Apache Mesos is open source, distributed cluster management software that came out of AMPLab, UC Berkeley in 2011. It abstracts CPU, memory, storage, and other computer resources away from machines (physical or virtual), enabling fault-tolerant and elastic distributed systems to be easily built and run effectively. It is referred to as a metascheduler (scheduler of schedulers) and a "distributed systems kernel/distributed datacenter OS".

It improves resource utilization, simplifies system administration, and supports a wide variety of distributed applications that can be deployed by leveraging its pluggable architecture. It is scalable and efficient and provides a host of features, such as resource isolation and high availability, which, along with a strong and vibrant open source community, makes this one of the most exciting projects.

We will cover the following topics in this chapter:

Introduction to the datacenter OS and architecture of Mesos
Introduction to frameworks
Attributes, resources and resource scheduling, allocation, and isolation
Monitoring and APIs provided by Mesos
Mesos in production

Introduction to the datacenter OS and architecture of Mesos

Over the past decade, datacenters have graduated from packing multiple applications into a single server box to having large datacenters that aggregate thousands of servers to serve as a massively distributed computing infrastructure. With the advent of virtualization, microservices, cluster computing, and hyperscale infrastructure, the need of the hour is the creation of an application-centric enterprise that follows a software-defined datacenter strategy.
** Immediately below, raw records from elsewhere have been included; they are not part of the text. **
Lemma latest_covers l s : s ∈ l → ∃ k, k ∈ latest_per_source l ∧ source k = source s.
Proof.
  enough (source s ∈ source <$> l → source s ∈ source <$> latest_per_source l) as H.
  { intros Hs. destruct (proj1 (list_elem_of_fmap _ _ _) (H (list_elem_of_fmap_2 _ _ _ Hs))) as (k & ? & ?). eauto. }
  induction l as [|x l IH] using rev_ind; [set_solver|].
  rewrite latest_snoc, put_latest_sources, fmap_app, elem_of_app.
  case_bool_decide as Hb; intros [Hs|Hs]; csimpl in Hs.
  - by apply IH.
  - by apply list_elem_of_singleton in Hs as ->.
  - apply elem_of_app. left. by apply IH.
  - apply elem_of_app. by right.
Qed.

(** Two readings of one source never carry the same instant. *)
Definition distinct_readings (l : list VitalitySnapshot) : Prop :=
  ∀ s s', s ∈ l → s' ∈ l → source s = source s' → observed_at s = observed_at s' → s = s'.

Lemma latest_max l s s' :
  s ∈ latest_per_source l → s' ∈ l → source s' = source s → observed_at s' ≤ observed_at s.
Proof.
  revert s. induction l as [|x l IH] using rev_ind; [set_solver|]. intros s. rewrite latest_snoc.
  rewrite put_latest_spec by apply latest_NoDup. rewrite elem_of_app, list_elem_of_singleton.
  intros [[Hs H]|[-> H]] Hs' E.
  - destruct Hs' as [Hs'| ->]; [by apply IH|by apply H].
  - destruct Hs' as [Hs'| ->]; [|done].
    (* some reading of this source was kept before, and it was not newer *)
    destruct (latest_covers l s' Hs') as (k & Hk & Ek). specialize (IH k Hk Hs' (eq_sym Ek)).
    specialize (H k Hk). rewrite Ek in H. specialize (H E). lia.
Qed.

Lemma latest_spec l s :
  distinct_readings l →
  s ∈ latest_per_source l ↔
  s ∈ l ∧ ∀ s', s' ∈ l → source s' = source s → observed_at s' ≤ observed_at s.
Proof.
  intros Hd. split.
  - intros Hs. split; [by apply latest_elem|]. intros. by eapply latest_max.
  - intros [Hs Hmax]. destruct (latest_covers l s Hs) as (k & Hk & Ek).
    assert (s = k) as ->; [|done]. apply latest_elem in Hk as Hkl. apply Hd; try done.
    pose proof (latest_max l k s Hk Hs (eq_sym Ek)). specialize (Hmax k Hkl Ek). lia.
Qed.

Lemma latest_perm l k :
  distinct_readings l → l ≡ₚ k → latest_per_source l ≡ₚ latest_per_source k.
Proof.
  intros Hd Hp. assert (distinct_readings k) as Hd'.
  { intros s s'. rewrite <-!Hp. apply Hd. }
  apply NoDup_Permutation; [eapply NoDup_fmap_1, latest_NoDup..|]. intros s.
  rewrite !latest_spec by done. setoid_rewrite Hp. done.
Qed.

Lemma filter_perm {A} (f : A → bool) (l k : list A) : l ≡ₚ k → List.filter f l ≡ₚ List.filter f k.
Proof.
  induction 1 as [|x l k _ IH|x y l|l k m _ IH1 _ IH2]; cbn [List.filter]; [done| | |by etrans].
  - by destruct (f x); rewrite IH.
  - destruct (f x), (f y); try done. apply Permutation_swap.
Qed.

Lemma existsb_perm {A} (f : A → bool) (l k : list A) : l ≡ₚ k → existsb f l = existsb f k.
Proof.
  intros Hp. apply eq_true_iff_eq. rewrite !existsb_elem. by setoid_rewrite Hp.
Qed.

Lemma run_target_perm previous l k : l ≡ₚ k → run_target previous l = run_target previous k.
Proof.
  intros Hp. unfold run_target, resolve_run_id. cbn [fst].
  assert (sort_strings (remove_dups (run_id <$> l)) = sort_strings (remove_dups (run_id <$> k))) as ->; [|done].
  apply sort_strings_perm, NoDup_Permutation; [apply NoDup_remove_dups..|]. intros x.
  by rewrite !elem_of_remove_dups, Hp.
Qed.

Lemma owned_of_perm previous l k :
  distinct_readings l → l ≡ₚ k → owned_of previous l ≡ₚ owned_of previous k.
Proof.
  intros Hd Hp. unfold owned_of. rewrite (run_target_perm previous l k Hp). apply latest_perm; [|by apply filter_perm].
  intros s s' Hs Hs'. apply list_elem_of_In, filter_In, proj1, list_elem_of_In in Hs, Hs'. by apply Hd.
Qed.

(** ** Two batches the reducer cannot tell apart *)

(** The strong readings up to order, and the readings the table asks for by source. *)
Record same_evidence (l k : list VitalitySnapshot) : Prop := {
  se_strong : strong_of l ≡ₚ strong_of k;
  se_parked : existsb parked l = existsb parked k;
  se_child : owned_get l EXECUTION_CHILD = owned_get k EXECUTION_CHILD;
  se_journal : owned_get l SUPERVISOR_JOURNAL = owned_get k SUPERVISOR_JOURNAL;
  se_provider : owned_get l PROVIDER_CURSOR = owned_get k PROVIDER_CURSOR;
}.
Currently, server clusters are predominantly managed individually, which can be likened to having multiple operating systems on the PC, one each for processor, disk drive, and so on. With an abstraction model that treats these machines as individual entities being managed in isolation, the ability of the datacenter to effectively build and run distributed applications is greatly reduced.
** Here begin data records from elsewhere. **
(** [wait_watchdog]: [reading] is what the host's status call answered, or the
    text of the exception it raised; [provider_outcome] is the provider-failure
    verdict that outranks every stall reading. *)
Definition wait_watchdog (k : Kind) (reading : list (string * pyval) + string)
    (provider_outcome : option Outcome) (now : Z) : M (option Outcome) :=
  r ← ask;
  if negb (role_paused_at (slot k r) =? 0)
  then mret (Some (outcome "ok" (kind_name k +:+ "-paused") ""))
  else
    let status := match reading with
      | inl status => status
      | inr _ => [("known", VBool false); ("live", VBool true); ("reason", VStr "runtime-unavailable")]
      end in
    let runtime_reason := match reading with inl _ => "" | inr text => text end in
    if py_truthy (get status "identity_mismatch") then
      mret (Some (outcome "degraded" (kind_name k +:+ "-heartbeat-identity-mismatch")
        "the heartbeat names a live process with a mismatching launch identity"))
    else match provider_outcome with
    | Some o => mret (Some o)
    | None =>
        let before := progress_at (slot k r) in
        let progress := match activity_time status with Some a => Z.max before a | None => before end in
        (if progress =? before then mret tt else store_slot k (λ s, s <| progress_at := progress |>)) ≫= λ _,
        r1 ← ask;
        episode ← reduce_and_store k status now (Some (answer_owed_since_for_wait r1 k));
        decide_wait_by_verdict k status episode now runtime_reason progress
    end.
(** From the SIGCONT on, the run follows the plan. *)
Lemma ladder_follows_plan e ticks f (escalated : bool) :
  episode_wf e → ticks_ok (e_run_id e) (updated_at e) ticks → Forall (parked_tick (e_run_id e)) ticks →
  0 < f → f ≤ updated_at e → stall_frozen_since e = f → recovery_span_started_at e = f →
  recovery_rung e = (if escalated then RUNG_ESCALATED else RUNG_RESPONSE_WINDOW) →
  ladder_run e ticks = Ok (span_plan (f + window) escalated (tk_now <$> ticks)).
Proof.
  revert e escalated. induction ticks as [|t ticks IH]; intros e escalated Hwf Hok Hp Hf Hfu Hfr Hsp Hrg; [done|].
  destruct Hok as [Ht Hok]. inversion Hp as [|? ? Hpt Hpr]; subst x l. pose proof (to_now _ _ _ Ht) as Hnow.
  destruct (ladder_tick_effect e t Hwf Ht Hpt)
    as (e1 & e2 & E & Hl1 & Hf1 & Hwf2 & Hr2 & Hu2 & Hf2 & Hrg2 & Hsp2).
  unfold ladder_state in Hl1. injection Hl1 as Hrun1 Hrg1 Hsp1 _.
  rewrite Hfr in Hf1. unfold or_time in Hf1. rewrite (proj2 (Z.eqb_neq f 0)) in Hf1 by lia.
  assert (same_span e1 (Some e1) = true) as Hspan.
  { unfold same_span. rewrite Hrg1, Hrg, Hsp1, Hsp, Hf1, Z.eqb_refl, (proj2 (Z.ltb_lt 0 f)) by done.
    by destruct escalated. }
  cbn [ladder_run]. rewrite E. cbn [mbind res_bind]. rewrite fmap_cons. cbn [span_plan].
  assert (e_run_id e = e_run_id e2) as Hre by congruence. rewrite Hre in Hok, Hpr. rewrite <-Hu2 in Hok.
  assert (recovery_span_started_at e2 = f) as Hsp2' by (destruct Hsp2 as [?|[_ ?]]; congruence).
  unfold decide_suspended in *. rewrite Hspan in *. cbn [negb previous_rung] in *. rewrite Hrg1, Hrg in *.
  destruct escalated; [|change (RUNG_ESCALATED <=? RUNG_RESPONSE_WINDOW) with false in *]; cbn [Z.leb RUNG_ESCALATED] in *.
  - change (RUNG_ESCALATED <=? RUNG_ESCALATED) with true in *. cbn in Hrg2 |- *.
    rewrite (IH e2 true); try done; try lia; try congruence.
  - rewrite Hf1 in *. change (response_window_seconds span_thresholds) with window in *.
    replace (Z.max 0 (tk_now t - f) <=? window) with (tk_now t <=? f + window) in *
      by (pose proof window_pos; apply eq_true_iff_eq; rewrite !Z.leb_le; lia).
    destruct (tk_now t <=? f + window); cbn in Hrg2 |- *.
    + rewrite (IH e2 false); try done; try lia; try congruence.
    + rewrite (IH e2 true); try done; try lia; try congruence.
Qed.

(** C18. One suspension span earns exactly one SIGCONT and at most one
    escalation: over any run of ticks that find the head parked (and not by
    the dispatcher's own retention), the first tick resumes it, later ticks
    only observe until the response window has passed, the first one after
    that calls the operator once, and from then on the head is left alone. *)
Theorem one_sigcont_per_span e first ticks :
  episode_wf e → ticks_ok (e_run_id e) (updated_at e) (first :: ticks) →
  Forall (parked_tick (e_run_id e)) (first :: ticks) →
  0 < tk_now first → stall_frozen_since e = 0 → recovery_span_started_at e ≠ tk_now first →
  ladder_run e (first :: ticks) =
  Ok (SIGCONT :: span_plan (tk_now first + window) false (tk_now <$> ticks)).
Proof.
  intros Hwf [Ht Hok] Hp Hnow Hfr Hspan. inversion Hp as [|? ? Hpt Hpr]; subst x l.
  destruct (ladder_tick_effect e first Hwf Ht Hpt)
    as (e1 & e2 & E & Hl1 & Hf1 & Hwf2 & Hr2 & Hu2 & Hf2 & Hrg2 & Hsp2).
  unfold ladder_state in Hl1. injection Hl1 as Hrun1 Hrg1 Hsp1 _. rewrite Hfr in Hf1. cbn in Hf1.
  assert (same_span e1 (Some e1) = false) as Hs.
  { unfold same_span. rewrite Hsp1, Hf1, (proj2 (Z.eqb_neq _ _)) by done. apply andb_false_r. }
  unfold decide_suspended in *. rewrite Hs in *. cbn in Hrg2, Hsp2. cbn [ladder_run]. rewrite E. cbn [mbind res_bind negb intent].
  rewrite (ladder_follows_plan e2 ticks (tk_now first) false); try done.
  - by rewrite Hr2, Hu2.
  - by rewrite Hr2.
  - by rewrite Hu2.
  - congruence.
  - destruct Hsp2 as [?|[? _]]; [congruence|done].
Qed.

End span.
Another way of looking at the situation is comparing running applications in a datacenter to running them on a laptop. One major difference is that while launching a text editor or web browser, we are not required to check which memory modules are free and choose ones that suit our need. Herein lies the significance of a platform that acts like a host operating system and allows multiple users to run multiple applications simultaneously by utilizing a shared set of resources.

Datacenters now run varied distributed application workloads, such as Spark, Hadoop, and so on, and need the capability to intelligently match resources and applications. The datacenter ecosystem today has to be equipped to manage and monitor resources and efficiently distribute workloads across a unified pool of resources with the agility and ease to cater to a diverse user base (noninfrastructure teams included). A datacenter OS brings to the table a comprehensive and sustainable approach to resource management and monitoring. This not only reduces the cost of ownership but also allows a flexible handling of resource requirements in a manner that isolated datacenter infrastructure cannot support.

The idea behind a datacenter OS is that of intelligent software that sits above all the hardware in a datacenter and ensures efficient and dynamic resource sharing. Added to this is the capability to constantly monitor resource usage and improve workload and infrastructure management in a seamless way that is not tied to specific application requirements. In its absence, we have a scenario with silos in a datacenter that force developers to build software catering to machine-specific characteristics and make the moving and resizing of applications a highly cumbersome procedure.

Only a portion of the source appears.